Our prioritization scheme exploits the DiffServ framework in order to allow classification and differentiated treatment. DiffServ QoS provision is a coarse-grained, class-based mechanism as opposed to the fine-grained, flow-based mechanism that characterize IntServ. The DiffServ framework defines a set of mechanism to classify and mark packets belonging to a specific class. Forwarding properties associated with a traffic class are implemented as Per-Hop Behaviors (PHBs). Different PHBs may be defined to provide, for example, low-loss, low-latency forwarding properties or best-effort forwarding properties. The PHB is indicated by encoding a 6-bit value, called the Differentiated Services Code Point (DSCP), into the 8-bit Differentiated Services (DS) field of the IP packet header (the former Type of Service, ToS field).

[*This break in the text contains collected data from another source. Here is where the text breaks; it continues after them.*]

(* ===== verification/ComputeRecovery.v ===== *)
(** * Early handoff and deadlines of compute control
    ([rcoder-storage/src/userapp_lifecycle/common/compute_recovery.rs])

    Before anything was submitted to a container, a control may be handed to a
    new executor.  A control that outlives its deadline is failed, but only by an
    observer whose quiet-window anchor is still the recorded one. *)
From S2P Require Import Prelude Validation Lifecycle Evidence LifecycleDomain LifecycleStore.
From S2P Require Import OperationLease ComputeControl ComputeStore ComputeAdmission ComputeExecution.
Import Text Identifier.
Local Open Scope rust_scope.

Module Recovery.

(** The live head, exactly as observed, in the early phase. *)
Definition current (cs : ComputeStore) (snapshot : ComputeControlRecord)
    : result ComputeControlRecord UserAppStoreError :=
  let? executor := ok_or (cc_executor_id snapshot) VersionConflict in
  let? actual := Compute.current cs (Execution.identity_of snapshot executor) in
  let? _ := ensure (bool_decide (actual = snapshot) && can_recover_compute_drain actual)
              VersionConflict in
  Ok actual.

(** [UPDATE .. SET state, executor, stage, error, lease, revision=revision+1
    WHERE operation_id AND revision AND ..], and the row read back. *)
Definition update_row (snapshot : ComputeControlRecord) (guard : ComputeControlRecord → bool)
    (set : Z → ComputeControlRecord → ComputeControlRecord) : Tx ComputeControlRecord := λ cs,
  let? cs := update_control (cc_operation_id snapshot)
    (λ c, (cc_revision c =? cc_revision snapshot)%Z && guard c)
    (λ c, let? revision := sql_succ (cc_revision c) in Ok (set revision c)) cs in
  Execution.reread (cc_app_id snapshot) (cc_operation_id snapshot) cs.

Definition with_error (state : ComputeControlState) (code message : option string) (revision : Z)
    (c : ComputeControlRecord) : ComputeControlRecord :=
  cc_set c revision state (cc_executor_id c) (cc_stage c) (cc_checkpoint c) code message (cc_lease c).

Definition reserve (snapshot : ComputeControlRecord) : Tx ComputeControlRecord := λ cs,
  let? actual := current cs snapshot in
  update_row snapshot
    (λ c, bool_decide (cc_state c = if bool_decide (cc_state actual = CRunning) then CRunning
                                    else CRecoveryRequired)
          && bool_decide (cc_executor_id c = cc_executor_id snapshot))
    (with_error CRecoveryRequired (Some "COMPUTE_RECOVERING")
       (Some "Continuing original compute operation after early execution handoff")) cs.

(** A lease that an earlier attempt of the same operation took. *)
Definition capture (snapshot : ComputeControlRecord) (receipt : UserAppOperationLeaseReceipt)
    (attempt : UserAppExecutionContext) : Tx ComputeControlRecord := λ cs,
  let? _ := checked (validate_identity attempt (cc_app_id snapshot)) in
  let? actual := current cs snapshot in
  let? _ := ensure (bool_decide (cc_state actual = CRecoveryRequired)) VersionConflict in
  let? _ := checked (lease_validate receipt) in
  let? family := map_err InvalidOperation (compute_lease_family (cc_scope snapshot)) in
  let? _ := ensure (bool_decide (lease_service_type receipt = family)
                    && bool_decide (ctx_lifecycle_id attempt = cc_lifecycle_id snapshot)
                    && bool_decide (ctx_operation_id attempt = cc_operation_id snapshot)
                    && bool_decide (ctx_request_fingerprint attempt = cc_request_fingerprint snapshot)
                    && bool_decide (ctx_executor_id attempt = lease_token receipt))
              (InvalidOperation "Recovered compute lease belongs to another attempt") in
  match cc_lease actual with
  | Some previous =>
      let? _ := ensure (bool_decide (previous = receipt)) VersionConflict in
      Ok (actual, cs)
  | None =>
      update_row snapshot
        (λ c, bool_decide (cc_state c = CRecoveryRequired) && is_none (cc_lease c))
        (λ revision c, cc_set c revision (cc_state c) (cc_executor_id c) (cc_stage c)
                         (cc_checkpoint c) (cc_error_code c) (cc_error_message c) (Some receipt)) cs
  end.

(** Back to the start, with no executor and no lease. *)
Definition resume (snapshot : ComputeControlRecord) (released : option UserAppOperationLeaseReceipt)
    : Tx ComputeControlRecord := λ cs,
  let? actual := current cs snapshot in
  let? _ := ensure (bool_decide (cc_state actual = CRecoveryRequired)
                    && bool_decide (cc_lease actual = released)) VersionConflict in
  let? _ := drained cs actual in
  update_row snapshot (λ c, bool_decide (cc_state c = CRecoveryRequired))
    (λ revision c, cc_set c revision CPending None "accepted" (cc_checkpoint c) None None None) cs.

Definition problem (snapshot : ComputeControlRecord) (code message : string)
    : Tx ComputeControlRecord := λ cs,
  let? actual := current cs snapshot in
  let? _ := ensure (bool_decide (cc_state actual = CRecoveryRequired)) VersionConflict in
  if opt_is (cc_error_code actual) code && opt_is (cc_error_message actual) message
  then Ok (actual, cs)
  else update_row snapshot (λ c, bool_decide (cc_state c = CRecoveryRequired))
         (λ revision c, with_error (cc_state c) (Some code) (Some message) revision c) cs.

Definition fail_unrecoverable (snapshot : ComputeControlRecord) (code message : string)
    : Tx ComputeControlRecord := λ cs,
  let? actual := current cs snapshot in
  let? _ := ensure (negb (cc_terminal (cc_state actual))) VersionConflict in
  update_row snapshot (λ c, bool_decide (cc_state c = CRecoveryRequired))
    (with_error CFailed (Some code) (Some message)) cs.

(** ** Deadlines *)

Definition bind_deadline (snapshot : ComputeControlRecord) (deadline_epoch_ms : Z) : Tx Z := λ cs,
  let? _ := ensure (0 <? deadline_epoch_ms)%Z
              (InvalidOperation "Compute control deadline must be positive") in
  match cs_deadlines cs !! cc_operation_id snapshot with
  | Some row =>
      let? _ := ensure (bool_decide (cd_app_id row = cc_app_id snapshot)
                        && bool_decide (cd_lifecycle_id row = cc_lifecycle_id snapshot))
                  LifecycleConflict in
      Ok (cd_deadline_ms row, cs)
  | None =>
      let? found := get cs (cc_app_id snapshot) (cc_operation_id snapshot) in
      let? actual := ok_or found NotFound in
      let? _ := ensure (bool_decide (cc_lifecycle_id actual = cc_lifecycle_id snapshot)
                        && (cc_generation actual =? cc_generation snapshot)%Z
                        && bool_decide (cc_scope actual = cc_scope snapshot)
                        && negb (cc_terminal (cc_state actual))) VersionConflict in
      Ok (deadline_epoch_ms,
          with_deadlines (<[cc_operation_id snapshot :=
            mkDeadline (cc_app_id snapshot) (cc_lifecycle_id snapshot) deadline_epoch_ms None]>
            (cs_deadlines cs)) cs)
  end.

Definition read_deadline (cs : ComputeStore) (app id : string) : option Z :=
  match cs_deadlines cs !! id with
  | Some row => if bool_decide (cd_app_id row = app) then Some (cd_deadline_ms row) else None
  | None => None
  end.

(** [now] is the clock of the transaction, in milliseconds. *)
Definition expire (snapshot : ComputeControlRecord) (code message : string)
    (expected_unheld_observed_ms now : Z) : Tx ComputeControlRecord := λ cs,
  let? found := get cs (cc_app_id snapshot) (cc_operation_id snapshot) in
  let? actual := ok_or found NotFound in
  let? _ := ensure (bool_decide (actual = snapshot) && negb (cc_terminal (cc_state actual)))
              VersionConflict in
  let? _ := ensure (match read_deadline cs (cc_app_id snapshot) (cc_operation_id snapshot) with
                    | Some deadline => (deadline <=? now)%Z
                    | None => false end)
              (InvalidOperation "Compute control deadline has not expired") in
  let? _ := ensure (match cs_deadlines cs !! cc_operation_id snapshot with
                    | Some row => opt_is (cd_unheld_observed_ms row) expected_unheld_observed_ms
                    | None => false end) VersionConflict in
  update_row snapshot (λ c, Execution.live_claimed (cc_state c))
    (with_error CFailed (Some code) (Some message)) cs.

Definition mark_unheld (snapshot : ComputeControlRecord) (observed_ms : Z) : Tx Z := λ cs,
  let? row := ok_or (cs_deadlines cs !! cc_operation_id snapshot)
                (InvalidOperation "Unheld observation requires a bound compute control deadline") in
  let? _ := ensure (bool_decide (cd_app_id row = cc_app_id snapshot)
                    && bool_decide (cd_lifecycle_id row = cc_lifecycle_id snapshot))
              LifecycleConflict in
  match cd_unheld_observed_ms row with
  | Some anchor => Ok (anchor, cs)
  | None =>
      let? found := get cs (cc_app_id snapshot) (cc_operation_id snapshot) in
      let? actual := ok_or found NotFound in
      let? _ := ensure (bool_decide (actual = snapshot) && negb (cc_terminal (cc_state actual)))
                  VersionConflict in
      Ok (observed_ms,
          with_deadlines (<[cc_operation_id snapshot :=
            mkDeadline (cd_app_id row) (cd_lifecycle_id row) (cd_deadline_ms row) (Some observed_ms)]>
            (cs_deadlines cs)) cs)
  end.

Definition clear_unheld (snapshot : ComputeControlRecord) : Tx unit := λ cs,
  match cs_deadlines cs !! cc_operation_id snapshot with
  | Some row =>
      if is_some (cd_unheld_observed_ms row) then
        Ok (tt, with_deadlines (<[cc_operation_id snapshot :=
                  mkDeadline (cd_app_id row) (cd_lifecycle_id row) (cd_deadline_ms row) None]>
                  (cs_deadlines cs)) cs)
      else Ok (tt, cs)
  | None => Ok (tt, cs)
  end.
End Recovery.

The overall architecture of the traffic prioritization scheme is sketched in the next figure.
Network traffic entering a mesh router is classified by DSCP code and then fed to a suitable queue. Traffic differentiating is provided by means of a Deficit Weighted Round Robin (DWRR) scheduler which pulls packets from buffers, according to some input weights. The aggregation buffer has been modified in order to exploit the A-DRR scheduling policy.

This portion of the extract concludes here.